Plus, Parker Posey, Woody Allen, Xtreme Football League, Jodie Foster, Steven Seagal, and more

By Josh Wolk
Updated March 30, 2000 at 05:00 AM EST
Nick Ut/AP

GETTING OUT? Robert Downey Jr.‘s lawyers have appealed to have the actor freed from prison earlier than slated, according to Variety. Downey, who is serving a three-year sentence for cocaine possession, is eligible for parole on Nov. 2, but his lawyers say the sentencing judge screwed up and didn’t give enough credit for time served, and the actor should have been let free on Feb. 9. The attorney general is expected to respond to the appeal by the end of the week, and if Downey is freed, he’ll be moved to a drug treatment facility, where he probably has the 12-step equivalent of frequent flyer miles.

CASTING So long, indie cred! Parker Posey has joined the cast of ”Josie and the Pussycats.” She won’t be in the band, though: She’ll play an evil record executive, while Rachael Leigh Cook will play Josie, and ”American Pie”’s Tara Reid is in talks to play her drummer…. Dennis Quaid has joined Steven Soderbergh’s drug epic ”Traffic,” playing the lawyer to cartel leader Catherine Zeta-Jones…. Steven Seagal will attempt the comeback no one asked for in ”Exit Wounds,” playing a Serpico-like cop fighting corruption in a tough neighborhood. Joel Silver is producing, and he and the studio have mandated that Seagal — who’s gotten a bit ju-doughy in past years — lose weight for the role. Variety reports that he’s already down 30 pounds but still has more to go before shooting starts in three months…. Jeremy Piven (”Cupid”) has taken the lead in the self-consciously titled CBS sitcom pilot, ”It’s About This Guy.” He’ll play a college professor whose high school crush reenters his life…. Chris Hogan (”Mad TV”) will play Michael Richards’ sidekick in his new NBC detective sitcom.

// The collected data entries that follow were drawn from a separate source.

(* ===== verification/Watchdog.v ===== *)
(** * The watchdog (src/kernel/watchdog.c)

    [wd_table] is the list of the [wd_count] registered entries.  [watchdog_tick] runs in
    the timer interrupt and only decides; [watchdog_check] runs in the kernel's main loop
    and spawns.  [spawn_user_process] (src/kernel/process.c) is an argument here. *)

From S2P Require Import Prelude LList Task TaskInv.

Definition WD_MAX : Z := 8.
Definition WD_MAX_RESTARTS : Z := 5.
Definition WD_UNSTABLE_LIMIT : Z := 3.
Definition WD_BACKOFF_BASE : Z := 5.
Definition WD_UNSTABLE_TICKS : Z := 10.

Record wd_entry := mk_wd {
  wd_path : list Z;
  wd_tier : Z;
  wd_task : Z;
  restarts : Z;
  unstable : Z;
  delay_ticks : Z;
  spawn_due : Z;
  active : Z;
  spawn_tick : Z;
}.

#[export] Instance eta_wd : Eta wd_entry := fun e => mk_wd
  (wd_path e) (wd_tier e) (wd_task e) (restarts e) (unstable e) (delay_ticks e)
  (spawn_due e) (active e) (spawn_tick e).

Record wdog := mk_wdog { wd_table : list wd_entry; wd_tick : Z }.
#[export] Instance eta_wdog : Eta wdog := fun w => mk_wdog (wd_table w) (wd_tick w).

Definition wd_count (w : wdog) : Z := Z.of_nat (length (wd_table w)).

Definition watchdog_init (w : wdog) : wdog := mk_wdog [] 0.

(** [path = None] is the NULL pointer. *)
Definition watchdog_register (path : option (list Z)) (tr initial_task : Z) (ws : wdog * sched)
    : Z * (wdog * sched) :=
  let '(w, s) := ws in
  match path with
  | None => (-1, (w, s))
  | Some p =>
      if WD_MAX <=? wd_count w then (-1, (w, s))
      else
        let e := mk_wd p tr initial_task 0 0 0 0 1 (wd_tick w) in
        let w := w <| wd_table := wd_table w ++ [e] |> in
        (0, (w, if initial_task =? 0 then s else s <| initial_task # wd_managed := 1 |>))
  end.

(** The body of the loop of [watchdog_tick] for one entry. *)
Definition wd_entry_tick (now : Z) (e : wd_entry) (s : sched) : wd_entry * sched :=
  let t := wd_task e in
  if active e =? 0 then (e, s)
  else if negb (t =? 0) && negb (state (tk s t) =? TASK_EXITED) then (e, s)
  else if 0 <? delay_ticks e then
    let e := e <| delay_ticks := delay_ticks e - 1 |> in
    (if delay_ticks e =? 0 then e <| spawn_due := 1 |> else e, s)
  else if negb (t =? 0) then
    let life := now -w spawn_tick e in
    let e := if life <? WD_UNSTABLE_TICKS then e <| unstable := unstable e + 1 |>
             else e <| unstable := 0 |> in
    if WD_UNSTABLE_LIMIT <=? unstable e then
      (e <| wd_task := 0 |> <| active := 0 |>, free_task_slot t s)
    else
      let e := e <| restarts := restarts e + 1 |> in
      if WD_MAX_RESTARTS <? restarts e then
        (e <| wd_task := 0 |> <| active := 0 |>, free_task_slot t s)
      else
        let e := e <| delay_ticks := Z.shiftl WD_BACKOFF_BASE (restarts e - 1) |> in
        (e <| wd_task := 0 |>, free_task_slot t s)
  else (e <| spawn_due := 1 |>, s).

Fixpoint wd_loop (now : Z) (es : list wd_entry) (s : sched) : list wd_entry * sched :=
  match es with
  | [] => ([], s)
  | e :: es =>
      let '(e, s) := wd_entry_tick now e s in
      let '(es, s) := wd_loop now es s in
      (e :: es, s)
  end.

Definition watchdog_tick (ws : wdog * sched) : wdog * sched :=
  let '(w, s) := ws in
  let w := w <| wd_tick := wd_tick w +w 1 |> in
  let '(es, s) := wd_loop (wd_tick w) (wd_table w) s in
  (w <| wd_table := es |>, s).

(** The body of the loop of [watchdog_check], given the result of the spawn. *)
Definition wd_entry_check {A} (spawn : list Z -> A * sched -> Z * (A * sched)) (now : Z)
    (e : wd_entry) (st : A * sched) : wd_entry * (A * sched) :=
  if (active e =? 0) || (spawn_due e =? 0) then (e, st)
  else
    let e := e <| spawn_due := 0 |> in
    let '(t, (a, s)) := spawn (wd_path e) st in
    let e := e <| wd_task := t |> in
    if negb (t =? 0) then
      (e <| spawn_tick := now |>, (a, s <| t # wd_managed := 1 |>))
    else (e <| spawn_due := 1 |>, (a, s)).

Fixpoint wd_check_loop {A} (spawn : list Z -> A * sched -> Z * (A * sched)) (now : Z)
    (es : list wd_entry) (st : A * sched) : list wd_entry * (A * sched) :=
  match es with
  | [] => ([], st)
  | e :: es =>
      let '(e, st) := wd_entry_check spawn now e st in
      let '(es, st) := wd_check_loop spawn now es st in
      (e :: es, st)
  end.

Definition watchdog_check {A} (spawn : list Z -> A * sched -> Z * (A * sched))
    (w : wdog) (st : A * sched) : wdog * (A * sched) :=
  let '(es, st) := wd_check_loop spawn (wd_tick w) (wd_table w) st in
  (w <| wd_table := es |>, st).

REEL DEALS Woody Allen has signed a three-picture deal with DreamWorks after ending his relationship with longtime producer Jean Doumanian…. The team behind ”Godzilla” — Roland Emmerich and Dean Devlin — are producing ”Arach Attack,” a comic thriller about giant radioactive killer spiders. Unlike ”Godzilla,” this film will be done on a bargain $30 million budget, which the producers of ”Arachnophobia” would still argue is not a wise investment.

ODD ALLIANCE NBC is joining with the WWF for a 50/50 partnership to broadcast and co-own the Federation’s new Xtreme Football League, which is expected to kick off next February. Vince McMahon’s new league will launch with eight teams, and will have slightly different rules than the NFL: There will be a shorter game clock, and the players will be given more or less money depending on whether they win. NBC West Coast president Scott Sassa said the network was encouraged about partnering with McMahon after WWF wrestler the Rock hosted on ”Saturday Night Live” two weeks ago and gave the show its best ratings in six years for young males. Can we expect more pile drivers on ”Frasier” then?

GETTING ANIMATED Jodie Foster and Morgan Freeman will lend their voices to the DreamWorks feature cartoon ”Tusker,” about a herd of elephants crossing Southeast Asia…. And Fox has cast its animated comedy, ”The Ice Age”: Ray Romano, John Leguizamo, and Jane Krakowski will play three prehistoric animals — a woolly mammoth, saber-toothed tiger, and giant sloth — who rescue a human baby. Finally, the national outcry for more musical numbers featuring giant sloths has been addressed.

AXED Which is more heretical: Making a show about God, or canceling a show about God? Well, NBC will find out come judgment day, considering the network just pulled ”God, the Devil and Bob” off of its schedule. The show had already been blackballed by 22 affiliates who refused to air it, and many advertisers were shying away too. A first-amendment battle is unlikely, because even the ACLU would agree the show wasn’t funny.

NEW PROJECTS VH1 has announced the addition of five new shows. Three are documentary-type programs: ”Fan,” about die-hard band followers; ”Sound Affects,” covering people who have had their lives changed by one song; and ”VH1 Confidential,” which looks into the legends and myths of rock. Then there’s ”Don’t Quote Me,” a Pop-Up Video show that puts quotes from musicians over their videos, and ”100 Greatest,” a series of specials naming the top songs in categories like love songs, protest songs, etc. But know this, VH1: If all these new shows interfere with the airing of Shania Twain’s ”Behind the Music” three times a week, you will be breaking the hearts and souls of the American people.

SENTENCED A souvenir-stand worker at Woodstock ’99 who pleaded guilty to sexually assaulting a 15-year-old girl at the festival has been sentenced to six years in prison, where it most definitely won’t be all peace and love. Timothy Weeden, 26, will serve his time in New York’s Elmira State Prison.